[TASK PROMPT]: Filter the records below for the word "Theorem". Copy each line that holds it.

____

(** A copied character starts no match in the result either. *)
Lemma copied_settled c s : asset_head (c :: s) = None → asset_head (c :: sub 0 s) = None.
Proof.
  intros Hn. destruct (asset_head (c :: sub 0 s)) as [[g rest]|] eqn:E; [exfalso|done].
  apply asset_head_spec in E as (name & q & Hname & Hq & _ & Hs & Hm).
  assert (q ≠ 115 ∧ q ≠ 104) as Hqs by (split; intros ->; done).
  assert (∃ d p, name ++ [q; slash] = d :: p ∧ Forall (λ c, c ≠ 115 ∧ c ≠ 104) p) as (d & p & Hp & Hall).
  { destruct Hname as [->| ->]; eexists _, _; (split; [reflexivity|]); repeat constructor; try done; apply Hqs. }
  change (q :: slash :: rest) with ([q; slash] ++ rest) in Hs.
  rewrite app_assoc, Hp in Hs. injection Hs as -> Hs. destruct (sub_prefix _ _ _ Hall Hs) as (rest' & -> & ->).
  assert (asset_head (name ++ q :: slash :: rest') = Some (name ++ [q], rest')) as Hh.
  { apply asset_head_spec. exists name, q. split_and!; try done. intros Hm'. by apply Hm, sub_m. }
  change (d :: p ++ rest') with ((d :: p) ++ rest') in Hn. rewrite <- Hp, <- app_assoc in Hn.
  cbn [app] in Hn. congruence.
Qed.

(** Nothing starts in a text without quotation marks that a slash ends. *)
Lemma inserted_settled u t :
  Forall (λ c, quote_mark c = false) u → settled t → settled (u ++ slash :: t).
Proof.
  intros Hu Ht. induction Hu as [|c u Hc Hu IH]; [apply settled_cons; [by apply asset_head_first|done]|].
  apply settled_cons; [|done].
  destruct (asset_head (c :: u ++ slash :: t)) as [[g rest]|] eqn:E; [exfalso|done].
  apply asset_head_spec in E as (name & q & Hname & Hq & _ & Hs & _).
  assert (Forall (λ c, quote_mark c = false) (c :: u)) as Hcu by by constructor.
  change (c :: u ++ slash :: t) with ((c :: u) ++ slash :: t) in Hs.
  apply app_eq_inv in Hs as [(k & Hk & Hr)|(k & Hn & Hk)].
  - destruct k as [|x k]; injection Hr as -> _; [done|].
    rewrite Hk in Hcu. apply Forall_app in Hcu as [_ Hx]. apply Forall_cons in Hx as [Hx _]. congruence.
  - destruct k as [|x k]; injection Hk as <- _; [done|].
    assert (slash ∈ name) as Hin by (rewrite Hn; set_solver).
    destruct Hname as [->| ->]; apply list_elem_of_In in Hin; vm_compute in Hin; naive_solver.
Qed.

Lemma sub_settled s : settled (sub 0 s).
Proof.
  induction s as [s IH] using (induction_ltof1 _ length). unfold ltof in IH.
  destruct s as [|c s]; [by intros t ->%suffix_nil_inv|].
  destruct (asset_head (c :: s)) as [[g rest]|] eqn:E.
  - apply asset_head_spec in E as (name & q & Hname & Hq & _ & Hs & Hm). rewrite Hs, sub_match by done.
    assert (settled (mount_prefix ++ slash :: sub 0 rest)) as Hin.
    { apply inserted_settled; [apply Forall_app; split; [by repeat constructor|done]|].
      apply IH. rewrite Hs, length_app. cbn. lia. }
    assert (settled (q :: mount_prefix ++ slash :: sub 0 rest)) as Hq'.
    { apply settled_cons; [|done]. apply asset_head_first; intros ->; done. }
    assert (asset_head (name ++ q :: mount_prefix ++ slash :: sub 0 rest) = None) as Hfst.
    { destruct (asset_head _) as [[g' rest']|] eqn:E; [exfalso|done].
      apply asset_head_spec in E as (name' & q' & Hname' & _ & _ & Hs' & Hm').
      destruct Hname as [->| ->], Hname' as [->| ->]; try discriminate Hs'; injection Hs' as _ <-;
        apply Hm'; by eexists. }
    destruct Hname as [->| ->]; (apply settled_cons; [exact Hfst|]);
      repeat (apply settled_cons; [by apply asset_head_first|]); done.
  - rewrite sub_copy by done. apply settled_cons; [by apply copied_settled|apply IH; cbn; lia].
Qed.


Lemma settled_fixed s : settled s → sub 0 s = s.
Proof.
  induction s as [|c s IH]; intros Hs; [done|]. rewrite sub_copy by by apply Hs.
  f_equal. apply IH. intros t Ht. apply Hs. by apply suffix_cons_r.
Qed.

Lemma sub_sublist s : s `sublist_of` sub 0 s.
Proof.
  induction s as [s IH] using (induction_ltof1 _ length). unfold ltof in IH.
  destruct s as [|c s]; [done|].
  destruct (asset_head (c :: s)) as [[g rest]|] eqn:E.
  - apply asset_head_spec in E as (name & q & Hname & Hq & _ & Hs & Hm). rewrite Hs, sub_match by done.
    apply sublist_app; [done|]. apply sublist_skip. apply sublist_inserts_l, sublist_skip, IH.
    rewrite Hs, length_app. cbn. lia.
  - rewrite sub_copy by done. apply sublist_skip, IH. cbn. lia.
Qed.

____

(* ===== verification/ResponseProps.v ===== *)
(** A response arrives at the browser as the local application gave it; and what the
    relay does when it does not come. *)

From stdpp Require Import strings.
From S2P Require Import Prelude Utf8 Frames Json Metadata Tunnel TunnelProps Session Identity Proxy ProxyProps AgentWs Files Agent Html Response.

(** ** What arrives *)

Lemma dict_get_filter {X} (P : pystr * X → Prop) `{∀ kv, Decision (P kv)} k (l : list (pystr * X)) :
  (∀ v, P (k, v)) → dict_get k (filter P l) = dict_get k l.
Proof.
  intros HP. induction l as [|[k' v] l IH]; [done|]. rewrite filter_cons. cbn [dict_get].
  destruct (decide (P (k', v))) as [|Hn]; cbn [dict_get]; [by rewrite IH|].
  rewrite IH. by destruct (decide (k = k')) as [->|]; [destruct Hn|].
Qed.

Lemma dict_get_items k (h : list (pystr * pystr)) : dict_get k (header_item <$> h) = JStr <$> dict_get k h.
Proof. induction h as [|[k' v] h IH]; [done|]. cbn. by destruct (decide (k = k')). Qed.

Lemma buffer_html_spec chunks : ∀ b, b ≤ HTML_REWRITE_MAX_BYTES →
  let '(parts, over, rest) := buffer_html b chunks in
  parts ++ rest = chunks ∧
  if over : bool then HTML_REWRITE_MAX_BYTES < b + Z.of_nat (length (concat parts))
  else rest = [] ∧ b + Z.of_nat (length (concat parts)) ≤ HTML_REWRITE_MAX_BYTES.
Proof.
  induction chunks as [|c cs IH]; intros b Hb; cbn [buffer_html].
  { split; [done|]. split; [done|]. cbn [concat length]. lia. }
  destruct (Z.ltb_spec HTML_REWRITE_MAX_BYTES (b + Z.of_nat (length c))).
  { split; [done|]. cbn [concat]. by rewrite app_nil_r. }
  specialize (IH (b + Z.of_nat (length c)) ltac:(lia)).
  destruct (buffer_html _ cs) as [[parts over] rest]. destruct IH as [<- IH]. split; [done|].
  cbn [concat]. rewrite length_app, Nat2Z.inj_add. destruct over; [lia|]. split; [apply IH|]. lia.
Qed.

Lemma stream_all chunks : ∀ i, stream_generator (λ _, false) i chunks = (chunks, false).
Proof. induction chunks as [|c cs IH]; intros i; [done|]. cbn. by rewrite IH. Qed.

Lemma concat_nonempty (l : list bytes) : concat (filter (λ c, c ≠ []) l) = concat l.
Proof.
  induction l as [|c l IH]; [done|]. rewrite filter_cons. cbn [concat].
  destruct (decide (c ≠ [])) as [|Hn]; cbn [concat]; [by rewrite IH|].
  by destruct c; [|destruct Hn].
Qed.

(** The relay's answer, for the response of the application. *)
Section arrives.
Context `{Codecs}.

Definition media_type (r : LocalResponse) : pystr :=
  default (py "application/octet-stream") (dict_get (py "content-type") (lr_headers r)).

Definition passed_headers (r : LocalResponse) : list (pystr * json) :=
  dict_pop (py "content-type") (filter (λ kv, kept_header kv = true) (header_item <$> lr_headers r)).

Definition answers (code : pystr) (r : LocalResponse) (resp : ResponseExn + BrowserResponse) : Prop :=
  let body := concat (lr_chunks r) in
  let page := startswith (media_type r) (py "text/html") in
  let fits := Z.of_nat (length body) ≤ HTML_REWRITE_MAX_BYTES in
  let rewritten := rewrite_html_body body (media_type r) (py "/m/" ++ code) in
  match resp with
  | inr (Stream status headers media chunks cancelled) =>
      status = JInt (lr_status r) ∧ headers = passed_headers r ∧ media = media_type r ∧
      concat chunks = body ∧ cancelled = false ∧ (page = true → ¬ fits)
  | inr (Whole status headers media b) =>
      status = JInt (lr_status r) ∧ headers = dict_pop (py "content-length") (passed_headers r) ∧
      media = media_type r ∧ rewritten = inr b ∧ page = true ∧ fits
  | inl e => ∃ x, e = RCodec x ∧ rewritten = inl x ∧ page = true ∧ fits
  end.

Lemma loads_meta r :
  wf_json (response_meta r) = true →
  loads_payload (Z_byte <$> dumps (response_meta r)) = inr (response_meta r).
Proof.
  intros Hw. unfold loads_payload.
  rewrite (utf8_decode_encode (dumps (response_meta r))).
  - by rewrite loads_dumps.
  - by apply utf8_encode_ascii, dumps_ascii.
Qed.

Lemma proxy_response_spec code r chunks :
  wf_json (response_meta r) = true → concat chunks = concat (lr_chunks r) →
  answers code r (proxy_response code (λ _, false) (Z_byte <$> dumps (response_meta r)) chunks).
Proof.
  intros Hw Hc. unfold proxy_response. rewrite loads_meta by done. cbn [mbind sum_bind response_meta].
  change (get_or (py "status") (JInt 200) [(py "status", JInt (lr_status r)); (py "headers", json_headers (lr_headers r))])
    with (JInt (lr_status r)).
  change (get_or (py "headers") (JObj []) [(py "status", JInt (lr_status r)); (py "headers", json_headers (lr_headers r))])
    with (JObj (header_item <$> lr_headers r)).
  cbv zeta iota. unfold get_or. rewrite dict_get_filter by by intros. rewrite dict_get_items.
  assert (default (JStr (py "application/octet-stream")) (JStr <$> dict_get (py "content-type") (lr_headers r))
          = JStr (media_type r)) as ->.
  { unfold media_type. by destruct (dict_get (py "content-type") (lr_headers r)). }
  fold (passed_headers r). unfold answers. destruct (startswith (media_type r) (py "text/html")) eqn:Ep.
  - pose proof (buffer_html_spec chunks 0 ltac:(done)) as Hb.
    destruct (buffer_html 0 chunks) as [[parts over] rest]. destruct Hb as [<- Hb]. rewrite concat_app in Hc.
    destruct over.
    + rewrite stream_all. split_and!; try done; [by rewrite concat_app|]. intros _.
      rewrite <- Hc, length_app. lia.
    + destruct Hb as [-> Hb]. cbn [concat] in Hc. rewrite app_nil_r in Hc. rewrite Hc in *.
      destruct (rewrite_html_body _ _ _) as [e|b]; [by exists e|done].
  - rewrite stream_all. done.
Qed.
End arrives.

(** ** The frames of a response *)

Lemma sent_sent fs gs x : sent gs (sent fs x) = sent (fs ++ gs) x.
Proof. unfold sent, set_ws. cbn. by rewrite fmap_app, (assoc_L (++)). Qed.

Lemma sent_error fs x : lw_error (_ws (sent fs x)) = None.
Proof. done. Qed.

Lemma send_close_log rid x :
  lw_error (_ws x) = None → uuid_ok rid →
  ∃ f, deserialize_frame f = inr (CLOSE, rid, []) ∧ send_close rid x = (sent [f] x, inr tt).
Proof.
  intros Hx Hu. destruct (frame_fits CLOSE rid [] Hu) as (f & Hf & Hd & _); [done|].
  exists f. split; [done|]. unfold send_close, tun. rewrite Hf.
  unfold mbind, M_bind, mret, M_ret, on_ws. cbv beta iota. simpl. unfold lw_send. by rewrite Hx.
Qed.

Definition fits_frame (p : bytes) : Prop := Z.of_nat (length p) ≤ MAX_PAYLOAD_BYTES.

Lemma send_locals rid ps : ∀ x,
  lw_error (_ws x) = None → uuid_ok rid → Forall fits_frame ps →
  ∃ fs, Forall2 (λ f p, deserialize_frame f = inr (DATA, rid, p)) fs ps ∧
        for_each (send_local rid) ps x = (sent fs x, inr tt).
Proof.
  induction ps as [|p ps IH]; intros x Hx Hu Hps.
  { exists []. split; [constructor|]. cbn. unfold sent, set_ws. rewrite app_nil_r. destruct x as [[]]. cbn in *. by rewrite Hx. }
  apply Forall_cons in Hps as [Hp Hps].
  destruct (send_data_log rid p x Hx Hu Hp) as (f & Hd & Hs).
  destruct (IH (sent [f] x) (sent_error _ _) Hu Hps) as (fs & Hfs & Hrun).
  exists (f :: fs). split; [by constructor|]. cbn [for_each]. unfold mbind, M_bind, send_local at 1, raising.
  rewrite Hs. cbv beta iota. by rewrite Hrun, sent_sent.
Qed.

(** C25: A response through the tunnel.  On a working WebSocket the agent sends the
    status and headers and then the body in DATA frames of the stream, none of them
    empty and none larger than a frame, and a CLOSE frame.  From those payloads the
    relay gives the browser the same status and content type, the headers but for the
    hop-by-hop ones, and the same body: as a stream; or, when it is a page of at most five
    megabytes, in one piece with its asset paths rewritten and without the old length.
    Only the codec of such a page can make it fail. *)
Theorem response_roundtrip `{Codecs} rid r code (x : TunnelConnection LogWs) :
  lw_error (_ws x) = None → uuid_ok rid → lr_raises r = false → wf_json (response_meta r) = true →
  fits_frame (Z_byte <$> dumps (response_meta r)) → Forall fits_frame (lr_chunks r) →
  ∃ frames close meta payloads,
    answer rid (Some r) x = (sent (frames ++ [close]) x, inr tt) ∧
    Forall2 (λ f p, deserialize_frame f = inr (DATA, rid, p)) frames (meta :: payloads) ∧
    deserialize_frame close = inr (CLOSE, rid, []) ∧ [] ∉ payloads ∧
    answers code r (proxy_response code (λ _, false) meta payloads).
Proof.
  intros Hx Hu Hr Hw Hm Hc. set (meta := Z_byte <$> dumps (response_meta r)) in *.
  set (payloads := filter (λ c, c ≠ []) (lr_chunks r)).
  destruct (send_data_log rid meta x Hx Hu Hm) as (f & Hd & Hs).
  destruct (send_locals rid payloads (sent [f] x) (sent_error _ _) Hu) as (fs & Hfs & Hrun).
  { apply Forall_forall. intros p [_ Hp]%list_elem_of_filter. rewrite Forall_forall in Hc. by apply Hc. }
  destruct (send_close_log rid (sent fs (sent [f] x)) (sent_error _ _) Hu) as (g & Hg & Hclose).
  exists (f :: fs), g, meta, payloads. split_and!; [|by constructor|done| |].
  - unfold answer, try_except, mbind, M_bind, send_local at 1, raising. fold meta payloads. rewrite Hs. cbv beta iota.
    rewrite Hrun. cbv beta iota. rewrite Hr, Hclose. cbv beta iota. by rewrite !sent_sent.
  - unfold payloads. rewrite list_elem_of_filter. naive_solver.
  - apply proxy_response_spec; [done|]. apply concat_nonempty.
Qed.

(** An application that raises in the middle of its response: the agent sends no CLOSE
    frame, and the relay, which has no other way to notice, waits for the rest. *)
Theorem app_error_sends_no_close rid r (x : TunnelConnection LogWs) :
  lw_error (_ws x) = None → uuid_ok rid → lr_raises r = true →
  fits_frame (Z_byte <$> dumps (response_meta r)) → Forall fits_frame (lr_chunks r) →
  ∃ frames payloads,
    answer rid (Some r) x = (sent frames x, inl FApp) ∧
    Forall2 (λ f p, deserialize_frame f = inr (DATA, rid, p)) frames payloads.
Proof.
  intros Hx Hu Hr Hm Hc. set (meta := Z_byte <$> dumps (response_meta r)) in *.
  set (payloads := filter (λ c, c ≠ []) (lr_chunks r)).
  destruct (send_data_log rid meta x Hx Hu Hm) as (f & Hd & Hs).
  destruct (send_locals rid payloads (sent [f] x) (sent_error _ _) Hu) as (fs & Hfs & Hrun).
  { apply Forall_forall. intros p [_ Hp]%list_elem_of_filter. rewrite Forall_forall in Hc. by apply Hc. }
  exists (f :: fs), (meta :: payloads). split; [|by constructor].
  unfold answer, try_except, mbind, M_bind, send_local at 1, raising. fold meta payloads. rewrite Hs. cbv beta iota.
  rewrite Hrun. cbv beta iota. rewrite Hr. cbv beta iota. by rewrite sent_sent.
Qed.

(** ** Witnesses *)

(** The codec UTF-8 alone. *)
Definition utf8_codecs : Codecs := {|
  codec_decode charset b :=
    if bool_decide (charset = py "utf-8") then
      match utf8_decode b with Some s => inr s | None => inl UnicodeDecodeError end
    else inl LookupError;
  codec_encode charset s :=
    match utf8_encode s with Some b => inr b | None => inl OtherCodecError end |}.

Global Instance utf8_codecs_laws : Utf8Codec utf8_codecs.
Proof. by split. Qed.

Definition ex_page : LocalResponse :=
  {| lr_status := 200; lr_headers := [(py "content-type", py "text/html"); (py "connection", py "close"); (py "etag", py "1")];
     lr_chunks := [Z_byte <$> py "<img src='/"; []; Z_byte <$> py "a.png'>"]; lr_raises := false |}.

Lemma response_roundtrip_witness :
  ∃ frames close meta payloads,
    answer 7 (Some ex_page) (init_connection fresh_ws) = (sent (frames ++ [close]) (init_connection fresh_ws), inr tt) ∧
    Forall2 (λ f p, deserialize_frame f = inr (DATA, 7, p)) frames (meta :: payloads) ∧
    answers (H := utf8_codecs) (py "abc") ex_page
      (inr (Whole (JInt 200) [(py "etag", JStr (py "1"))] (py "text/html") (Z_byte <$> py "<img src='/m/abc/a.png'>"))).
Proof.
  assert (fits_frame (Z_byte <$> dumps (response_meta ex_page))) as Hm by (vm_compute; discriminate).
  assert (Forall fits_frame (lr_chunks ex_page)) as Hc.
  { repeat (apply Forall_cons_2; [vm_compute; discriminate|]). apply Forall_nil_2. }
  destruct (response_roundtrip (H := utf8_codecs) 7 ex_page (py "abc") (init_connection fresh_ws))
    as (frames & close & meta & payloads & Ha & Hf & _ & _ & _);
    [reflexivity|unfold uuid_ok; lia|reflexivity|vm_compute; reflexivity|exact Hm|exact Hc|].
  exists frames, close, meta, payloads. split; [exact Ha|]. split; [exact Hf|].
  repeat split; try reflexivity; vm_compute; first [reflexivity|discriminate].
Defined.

____

[WORKED SOLUTION]:
Theorem response_roundtrip `{Codecs} rid r code (x : TunnelConnection LogWs) :
Theorem app_error_sends_no_close rid r (x : TunnelConnection LogWs) :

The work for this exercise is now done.